Many years ago, when my kids were young, it became my job to teach them how to ride a bike.  Across the street from our house was a baseball field.  We went out in the field and I put them on the bike.  I decided, on my own, to teach them how to fall off of the bike first- and then move on to the riding part.  I told them I was going to let go of the bike and they were going to fall, and then next I was going to get them started riding and they were supposed to purposely fall.  My wife thought I was crazy.  “You’re trying to teach them to ride, not fall” she said.  Had the Simpsons been more popular at that time I probably would have known to respond with a “DOH!!”  But I didn’t.  You see, I felt that if they were not afraid of falling then they would learn to ride quicker because they would know what to do when they fell.  I guess this was one of the ways I knew I would be better having a career in risk than in other disciplines.

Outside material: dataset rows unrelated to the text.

(* ===== verification/CgroupHandler.v ===== *)
(** Control groups and processes: collector/kernel/cgroup_handler.{h,cc} and
    collector/kernel/process_handler.{h,cc}.

    The containers are finite maps.  The curl engine, which fetches the description
    of a container from the docker daemon, and the generated index of tracked
    processes are other components: what the handlers ask of them is among the
    messages they write.  The answers of the curl engine are arguments. *)
From S2P Require Import Prelude NatHandler PollerBase.

(** A name in a fixed-size array: the characters before the first NUL. *)
Fixpoint strn (s : list Z) : list Z :=
  match s with [] => [] | c :: s => if c =? 0 then [] else c :: strn s end.

Module CgroupHandler.
Record CgroupEntry := mk_entry { cgroup_parent : Z; name : list Z }.

Record CgroupHandler := mk_handler {
  cgroup_table_ : gmap Z CgroupEntry;
  queries_ : gmap Z (list Z);           (* the part of the response received so far *)
}.

Definition CgroupHandler_new : CgroupHandler := mk_handler ∅ ∅.

(** "docker" and "ecs". *)
Definition docker : list Z := [100; 111; 99; 107; 101; 114].
Definition ecs : list Z := [101; 99; 115].

(** What the curl engine says of a request it was asked to schedule: it was, or it
    failed, and then the callback was called with a status that is not OK. *)
Inductive curl_status := Curl_ok | Curl_error.

Section handlers.
Context (force_docker_metadata : bool).

Definition has_cgroup (h : CgroupHandler) (cgroup : Z) : bool := bool_decide (is_Some (cgroup_table_ h !! cgroup)).

Definition get_name (h : CgroupHandler) (cgroup : Z) : list Z :=
  match cgroup_table_ h !! cgroup with Some e => name e | None => [] end.

Definition kill_css (h : CgroupHandler) (cgroup : Z) : CgroupHandler :=
  match cgroup_table_ h !! cgroup with
  | None => h
  | Some _ => mk_handler (delete cgroup (cgroup_table_ h)) (queries_ h)
  end.

Definition data_available_cb (h : CgroupHandler) (cgroup : Z) (data : list Z) : CgroupHandler :=
  match queries_ h !! cgroup with
  | None => h
  | Some response => mk_handler (cgroup_table_ h) (<[cgroup := response ++ data]> (queries_ h))
  end.

Definition fetch_done_cb (h : CgroupHandler) (cgroup : Z) (status : curl_status) (response_code : Z)
    : CgroupHandler * list message :=
  match queries_ h !! cgroup with
  | None => (h, [])
  | Some response =>
      let h := mk_handler (cgroup_table_ h) (delete cgroup (queries_ h)) in
      match status with
      | Curl_error => (h, [])
      | Curl_ok =>
          if (200 <=? response_code) && (response_code <=? 299) then (h, [docker_response cgroup response]) else (h, [])
      end
  end.

Definition handle_docker_container (h : CgroupHandler) (scheduled : curl_status) (cgroup : Z) (nm : list Z)
    : CgroupHandler * list message :=
  match queries_ h !! cgroup with
  | Some _ => (h, [])
  | None =>
      let h := mk_handler (cgroup_table_ h) (<[cgroup := []]> (queries_ h)) in
      match scheduled with
      | Curl_ok => (h, [docker_fetch cgroup nm])
      | Curl_error =>
          let '(h, out) := fetch_done_cb h cgroup Curl_error 0 in
          (h, docker_fetch cgroup nm :: out)
      end
  end.

(** Whether the cgroup is a docker container, once its parent is known. *)
Definition is_docker (h : CgroupHandler) (parent : CgroupEntry) : bool :=
  if force_docker_metadata then true
  else if bool_decide (name parent = docker) then true
  else
    match cgroup_table_ h !! cgroup_parent parent with
    | Some gp => bool_decide (name gp = ecs)
    | None => false
    end.

Definition handle_cgroup (h : CgroupHandler) (scheduled : curl_status) (cgroup parent : Z) (nm : list Z)
    : CgroupHandler * list message :=
  match cgroup_table_ h !! cgroup with
  | Some _ => (h, [])
  | None =>
      let h := mk_handler (<[cgroup := mk_entry parent nm]> (cgroup_table_ h)) (queries_ h) in
      match cgroup_table_ h !! parent with
      | None => (h, [])
      | Some p => if is_docker h p then handle_docker_container h scheduled cgroup nm else (h, [])
      end
  end.

Definition css_populate_dir (h : CgroupHandler) (scheduled : curl_status) (cgroup parent : Z) (nm : list Z)
    : CgroupHandler * list message := handle_cgroup h scheduled cgroup parent (strn nm).

Definition existing_cgroup_probe (h : CgroupHandler) (scheduled : curl_status) (cgroup parent : Z) (nm : list Z)
    : CgroupHandler * list message := handle_cgroup h scheduled cgroup parent (strn nm).
End handlers.
End CgroupHandler.

Module ProcessHandler.
(** A handle designates the entry of the index with the key it was opened with. *)
Record ProcessHandler := mk_process {
  processes_ : gmap Z Z;                (* the cgroup of the key; the other part is the tgid *)
  duplicate_tgid : Z;
  missing_tgid : Z;
}.

Definition ProcessHandler_new : ProcessHandler := mk_process ∅ 0 0.

Definition missing (h : ProcessHandler) : ProcessHandler :=
  mk_process (processes_ h) (duplicate_tgid h) (u64 (missing_tgid h + 1)).

Definition on_new_process (h : ProcessHandler) (pid : Z) (comm : list Z) (cgroup : Z) : ProcessHandler * list message :=
  let dup := match processes_ h !! pid with Some _ => u64 (duplicate_tgid h + 1) | None => duplicate_tgid h end in
  (mk_process (<[pid := cgroup]> (processes_ h)) dup (missing_tgid h), [tracked_process_start cgroup pid comm]).

Definition on_process_end (h : ProcessHandler) (pid : Z) : ProcessHandler * list message :=
  match processes_ h !! pid with
  | Some cgroup =>
      (mk_process (delete pid (processes_ h)) (duplicate_tgid h) (missing_tgid h), [tracked_process_put cgroup pid])
  | None => (missing h, [])
  end.

Definition on_cgroup_move (h : ProcessHandler) (pid cgroup : Z) : ProcessHandler * list message :=
  match processes_ h !! pid with
  | Some old => (h, [tracked_process_set_cgroup old pid cgroup])
  | None => (missing h, [])
  end.

Definition set_process_command (h : ProcessHandler) (pid : Z) (comm : list Z) : ProcessHandler * list message :=
  match processes_ h !! pid with
  | Some cgroup => (h, [tracked_process_set_command cgroup pid comm])
  | None => (missing h, [])
  end.

Definition pid_exit (h : ProcessHandler) (t tgid pid exit_code : Z) : ProcessHandler * list message :=
  match processes_ h !! tgid with
  | Some cgroup => (h, [tracked_process_pid_exit cgroup tgid t pid exit_code])
  | None => (missing h, [])
  end.
End ProcessHandler.
(* ===== verification/Poller.v ===== *)
(** The assembled poller: class BufferedPoller of
    collector/kernel/buffered_poller.{h,cc}.

    The state puts together the TCP and UDP handlers with the NAT, cgroup and process
    handlers; [handle] is the table of handlers the constructor fills in, [sample]
    the checks before a handler runs, [process_samples] and [slow_poll] what the
    event loop calls.  The records come out of the reader of [PerfReader] in this
    order; the bytes of a message are decoded by generated code, so a record carries
    the decoded message and its length.  The model is of the release build, without
    the simulated loss of samples.

    Theorems: fed with records the probes can send, the poller never fails, and what
    [PollerTcp] and [PollerUdp] show of the statistics holds of everything it writes;
    lost samples are all reported. *)
From S2P Require Import Prelude IpAddress NatHandler Pool FixedHash MetricStore DnsRequests Dns Tables PollerBase.
From S2P Require Import PollerTcp PollerUdp CgroupHandler Agent.
Open Scope result_scope.

Module Poller.
Definition DNS_MAX_PACKET_LEN : Z := 512.

(** What a handler finds outside of the poller when it runs. *)
Record env := mk_env {
  e_cpu : Z;                                   (* the ring the record was in *)
  e_writable : bool;                           (* [buffered_writer_.is_writable()] *)
  e_stack : PollerUdp.stack;                   (* the buffers of [handle_dns_message] *)
  e_cmdline : option (list Z);                 (* [try_read_proc_cmdline], if it succeeds *)
  e_scheduled : CgroupHandler.curl_status;     (* the status of scheduling a fetch *)
}.

Inductive record :=
  | Sample (e : env) (length timestamp : Z) (msg : Agent.agent_msg)
  | Lost (n : Z)
  | Unknown.

(** The handlers the constructor adds. *)
Definition has_handler (m : Agent.agent_msg) : bool :=
  match m with Agent.report_debug_event _ _ _ _ _ => false | _ => true end.

Definition max_padding (m : Agent.agent_msg) : Z :=
  match m with Agent.dns_packet _ => DNS_MAX_PACKET_LEN + 16 | _ => 0 end.
(** The socket, direction and length of the packet of an event. *)
Definition packet_of (ev : pevent) : option (Z * bool * Z) :=
  match ev with
  | Send4 _ sk _ len _ _ _ _ => Some (sk, false, len)
  | Send6 _ sk _ len _ _ _ _ => Some (sk, false, len)
  | Receive _ sk _ len h =>
      let v := Z.land (version h) 240 in if (v =? 64) || negb (Z.land v 96 =? 0) then Some (sk, true, len) else None
  | _ => None
  end.

Lemma after_quiet {A B} (m : run A) (f : A -> run B) (p : state) n n' g :
  inv n p -> yields m p (fun _ => quietly p) ->
  (forall a p1, inv n p1 -> yields (f a) p1 (fun _ p' out => outcome p1 p' n' (g p') out)) ->
  yields (bind m f) p (fun _ p' out => outcome p p' n' (g p') out).
Proof.
  intros Hi Hm Hf. apply yields_bind. eapply yields_mono; [exact Hm|]. intros a p1 o1 Hq.
  pose proof (quietly_outcome _ _ n _ Hi Hq) as Ho. eapply yields_mono; [apply Hf; exact (oc_inv _ _ _ _ _ Ho)|].
  intros b p2 o2 Ho2. eapply outcome_ext; [exact (outcome_trans _ _ _ _ _ _ _ _ _ Ho Ho2)|done].
Qed.

Lemma set_ports_yields n m (p : state) : inv n p -> yields (set_ports m) p (fun _ p' out => outcome p p' n nothing out).
Proof. intros Hi. apply quietly_outcome; [done|]. split; [done|constructor]. Qed.

Lemma seq_show_yields n ctx sk (s : sock) (p : state) :
  inv n p -> 0 <= n -> inet_num s <> 0 ->
  yields (on_udp46_seq_show clock boot fileline ctx sk s) p (fun _ p' out => outcome p p' n nothing out).
Proof.
  intros Hi Hn Hb. unfold on_udp46_seq_show. apply yields_bind. unfold yields at 1. cbn [here fst snd app].
  destruct (bm_lookup _ _) as [tg|]; [|by apply ret_outcome].
  apply (after_quiet _ _ _ n n (fun _ => nothing)); [done|split; [done|constructor]|]. intros _ p1 Hi1.
  apply yields_bind. eapply yields_mono; [by apply (ensure_yields n)|]. intros r p2 o2 Ho.
  destruct (r <? 0).
  - eapply yields_mono; [apply log_yields|]. intros [] p3 o3 Hq.
    eapply outcome_ext; [exact (outcome_trans _ _ _ _ _ _ _ _ _ Ho (quietly_outcome _ _ n _ (oc_inv _ _ _ _ _ Ho) Hq))|done].
  - unfold yields, ret. cbn [fst snd]. by rewrite app_nil_r.
Qed.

Knowing how to fall and knowing how to react when you fall, are actually keys to success- not failure.  And this is where risk management can be so helpful.  Identifying what you want to do (ride the bike), identifying how good you are at it (experience), identifying what can make you fall (hazards), practicing falling (testing) and how  to survive the fall (reporting), provides the basis for reacting correctly and minimizing the damage when you do fall.

It’s easy within the field of risk to get wrapped up with standards and regulations.  These provide the rules and requirements, things that can be documented, for building and maintaining a risk program.  It seems like it is much harder to get people and organizations to realize and recognize the risks that are emerging or just around the corner.  So when risks turn into events, the unprepared organization doesn’t know how to react, and this can cause failure.

A few years later in New Mexico, when my kids were preteens, my son and I went out for a ride.  We were going down a steep hill when he crashed.  “Crashed” is a few steps above a “fall.”  He severely injured his right arm and leg, and his helmet had a one inch deep gash in it.  We were picked up by a passing car and taken to the ER, where he received a lot of stitches.

I’d like to think that teaching him to fall helped prepare him for the crash.  It’s a message I try to get across when talking about risk with executives and Boards.  Risk management exists to formalize and focus the thinking and planning around falling.  This is especially needed in today’s fast paced world.
Thinking about and planning to fall does not mean you are thinking about and planning for failure.  It means you realize that success is hard work and to be successful you will fall.  How you fall and how you recover are today’s keys to success.